William Harvey, MD, MSc, FACR, says that as spending increases again, Congressional lawmakers and federal policy makers looking to direct where the dollars are spent over the next decade may allocate more money to primary-care physicians and hospital-based practitioners and reserve a smaller slice of the pie for specialists.
“We are concerned that indications of future growth in spending mean that we will become targets once again,” says Dr. Harvey, clinical director of the Division of Rheumatology at Tufts Medical Center in Boston.
A report published in September 2014 in Health Affairs said that spending growth in 2013 fell to 3.6%, down from 7.2% annually on average between 1990 and 2008.1 The decreased rate was attributed to a “sluggish economic recovery, the effects of sequestration, and continued increases in private health insurance cost-sharing requirements,” according to the report.
However, the combination of money being pumped into healthcare reform and a growing economy is projected to push up spending by 5.6% this year and 6% annually each year from 2015 to 2023, according to the report.
Dr. Harvey fears rheumatology will be a cost-cutting target because care of chronic conditions accounts for the majority of Medicare spending. Couple that with the perception among some members of Congress and the public that specialists, including rheumatologists, are too highly paid for procedures, and there is reason to think the specialty will be inaccurately judged on methodologies that treat rheumatologists as proceduralists.

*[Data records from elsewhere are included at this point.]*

Lemma wp_authenticated {A} token (route : User.row -> prog (response A)) Φ w now :
  (token_user w token = None ->
     Φ (inr (HTTPError 401 "Could not validate credentials")) (at_log (asked w) [] now)) ->
  (forall u, token_user w token = Some u -> wp (route u) Φ (at_log (asked w) [] now)) ->
  wp (authenticated st token route) Φ (at_log w [] now).
Proof.
  unfold token_user. intros Hno Hok. unfold authenticated.
  apply wp_bind, wp_now, wp_bind. unfold get_current_user.
  destruct (decode_access_token _ _ _) as [sub|]; [|by apply wp_ret, wp_ret, Hno].
  destruct (uuid_parse sub) as [i|]; [|by apply wp_ret, wp_ret, Hno].
  apply wp_query. rewrite apply_writes_nil. simpl.
  destruct (users (db w) !! i) as [u|] eqn:Eu; [by apply Hok|by apply wp_ret, Hno].
Qed.

(** The answer of every protected route to a stranger. *)
Definition unauthorized {A} : response A := HTTPError 401 "Could not validate credentials".

Lemma serve_stranger {A} token (route : User.row -> prog (response A)) w :
  token_user w token = None -> serve (authenticated st token route) w = (unauthorized, asked w).
Proof.
  intros Hno. rewrite (surjective_pairing (serve _ _)).
  apply (serve_wp (authenticated st token route) (fun r w' => (r, w') = (unauthorized, asked w))).
  apply wp_authenticated; [done|]. intros u Hu. by rewrite Hno in Hu.
Qed.

Lemma serve_known {A} token (route : User.row -> prog (response A)) w u Ψ :
  token_user w token = Some u ->
  wp (route u) (fun r s' => Ψ (response_of r) s'.1) (at_log (asked w) [] (clock (tick w))) ->
  Ψ (serve (authenticated st token route) w).1 (serve (authenticated st token route) w).2.
Proof.
  intros Hu Hroute. apply (serve_wp (authenticated st token route)), wp_authenticated; intros.
  - by rewrite Hu in *.
  - congruence.
Qed.

Lemma wp_validated {A} b (route : prog (response A)) Φ s :
  Φ (inr (HTTPError 422 "")) s -> (b = true -> wp route Φ s) -> wp (validated b route) Φ s.
Proof. intros Hno Hok. destruct b; [by apply Hok|by apply wp_ret]. Qed.

Lemma wp_http {A} (p : prog A) errors Φ s :
  wp p (fun r s' => match r with
                    | inl e => match errors e with
                               | Some (status, detail) => Φ (inr (HTTPError status detail)) s'
                               | None => Φ (inl e) s'
                               end
                    | inr a => Φ (inr (Reply a)) s'
                    end) s ->
  wp (http p errors) Φ s.
Proof.
  intros Hp. unfold http. apply wp_try_except, wp_bind. eapply wp_mono; [exact Hp|].
  intros [e|a] s' HΦ; simpl in *.
  - destruct (errors e) as [[status detail]|]; [by apply wp_ret|done].
  - by apply wp_ret.
Qed.

(** A service that raises an exception the route names. *)
Lemma serve_refused {A} token (op : User.row -> prog A) errors w u e code detail :
  token_user w token = Some u -> errors e = Some (code, detail) ->
  wp (op u) (fun r s' => r = inl e /\ db s'.1 = db w) (at_log (asked w) [] (clock (tick w))) ->
  let out := serve (authenticated st token (fun u => validated true (http (op u) errors))) w in
  out.1 = HTTPError code detail /\ db out.2 = db w.
Proof.
  intros Hu He Hop. apply (serve_known token _ w u (fun r w' => r = HTTPError code detail /\ db w' = db w) Hu).
  apply wp_http. eapply wp_mono; [exact Hop|]. intros r s' [-> Hdb]. by rewrite He.
Qed.

(** Nothing is busted when the service refuses. *)
Lemma busting_refused {A B} (p : prog (response A)) ids (f : A -> response B) w (c : C) code detail :
  (let out := serve p w in out.1 = HTTPError code detail /\ db out.2 = db w) ->
  let out := busting p ids f (w, c) in
  out.1 = HTTPError code detail /\ db out.2.1 = db w /\ out.2.2 = c.
Proof. unfold busting. destruct (serve p w) as [r w']. simpl. by intros [-> Hdb]. Qed.

(** A wallet the user has no business with: missing, or another user's. *)
Definition hidden (d : Database) (i : uuid) (u : User.row) : Prop :=
  forall r, wallets d !! i = Some r -> Wallet.user_id r <> User.id u.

For example, Dr. Harvey points to programs and rules designed to increase the number of primary-care physicians and decrease the number of referrals to specialists. In turn, fewer specialist billings would reduce Medicare spending. But those savings are aimed more at costly procedures than the types of tasks performed by rheumatologists, he adds.

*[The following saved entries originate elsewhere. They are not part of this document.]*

(* ===== verification/RouteTheorems.v ===== *)
(** * Theorems about requests in flight

    Balance reads that race with money requests, workers and an expiring
    cache: what they may answer, and the stale entry the order of the cache
    operations leaves room for. *)
From S2P Require Import Prelude PyValues Schema Session Requests Repositories LedgerService Moves.
From S2P Require Import LedgerSpec Security AccountServices Publisher Analytics Reconciliation.
From S2P Require Import Invariants System Demo Cache Api Accepted ApiFacts ApiTheorems Routes Traffic.
Import Demo.

Section theorems.
Context `{Env} `{Crypto} `{JsonCodec} {C : Type} `{RedisClient C}.
Variable st : Settings.t.

(** C22. A balance read tells the truth about the past, to the owner only: the
    pieces of any number of balance reads and money requests - session
    statements, cache reads, writes and invalidations - may interleave in any
    order with each other, with everything else the back end does, with lost
    processes and a cache that drops entries or fails; a balance read that is
    answered then answers 401 or 404, or a balance that the wallet has really
    had since the start, to the user its token stood for, who owns the wallet;
    it never fails. *)
Theorem balance_reads_tell_the_past (works : C -> Prop) `{!RedisLaws C works} w0 c0 w c fs n token i l r :
  ids128 -> reachable w0 -> (forall j, BalanceCache.get j c0 = None) ->
  rtc (traffic st) (w0, c0, []) (w, c, fs) ->
  fs !! n = Some (Flight (GetBalance token i) l (Answer r)) ->
  truthful st (db w0) token i r (db w).
Proof.
  intros Hids Hw0 Hempty Ht Hn.
  assert (Hc : calm st (db w0) (w0, c0, [])).
  { split; [done| |constructor]. intros j p _ Hp. simpl in Hp. by rewrite Hempty in Hp. }
  destruct (reachable_sound w0 Hw0) as [Hwf _].
  pose proof (traffic_calms st (db w0) Hwf (reachable_sized w0 Hids Hw0) Hids works _ _ Ht Hc) as Hc'.
  pose proof (cm_flights _ _ _ Hc') as Hf. rewrite Forall_lookup in Hf. exact (Hf n _ Hn).
Qed.
End theorems.

(** ** The race *)

(** Alice reads her balance while she pays Bob: the read finds nothing in the
    cache and 500 in the tables, the payment goes through and busts the cache,
    then the read stores what it found. *)
#[local] Existing Instance store.
#[local] Existing Instance store_laws.

Definition reading : api_call := GetBalance (token_of alice_id) alice_wallet.
Definition paying : api_call := PostTransfer (token_of alice_id) alice_wallet payment (Some "key-2").
Definition departure : World * gmap string string * list flight :=
  (world_funded, ∅, [takeoff settings reading 0; takeoff settings paying 1]).
Definition overtaken_read : list nat := [0; 0; 0; 1; 1; 0].



Lemma departed turns : rtc (traffic settings) (world_funded, ∅, []) (fly turns departure).
Proof.
  eapply rtc_l; [by apply (tr_arrive settings _ _ [] reading 0)|].
  eapply rtc_l; [by apply (tr_arrive settings _ _ _ paying 1)|]. apply fly_traffic.
Qed.


(** ** Witnesses *)

(** In the race, too, the read itself answers what the wallet had. *)
Lemma balance_reads_tell_the_past_witness :
  let P := fly overtaken_read departure in
  exists l r, P.2 !! 0 = Some (Flight reading l (Answer r)) /\
    truthful settings (db world_funded) (token_of alice_id) alice_wallet r (db P.1.1).
Proof.
  intros P.
  assert (Hf : exists l r, P.2 !! 0 = Some (Flight reading l (Answer r))).
  { do 2 eexists. vm_compute. reflexivity. }
  destruct Hf as (l & r & Hf). exists l, r. split; [exact Hf|].
  refine (balance_reads_tell_the_past settings always world_funded ∅ P.1.1 P.1.2 P.2 0 (token_of alice_id)
    alice_wallet l r demo_ids funded_reachable empty_store _ Hf).
  rewrite <- !surjective_pairing. exact (departed overtaken_read).
Defined.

The ACR is working with the Centers for Medicare and Medicaid Services and representatives from various medical specialties to lobby lawmakers so that rheumatologists and other non-proceduralists will be judged on the actual services they provide.
“It doesn’t matter if you’re a specialist or a primary-care physician,” Dr. Harvey says. “What matters is how you care for patients and what services you’re billing for. That’s a much better way of drawing a line.” (posted 10/10/14)
Richard Quinn is a freelance writer in New Jersey.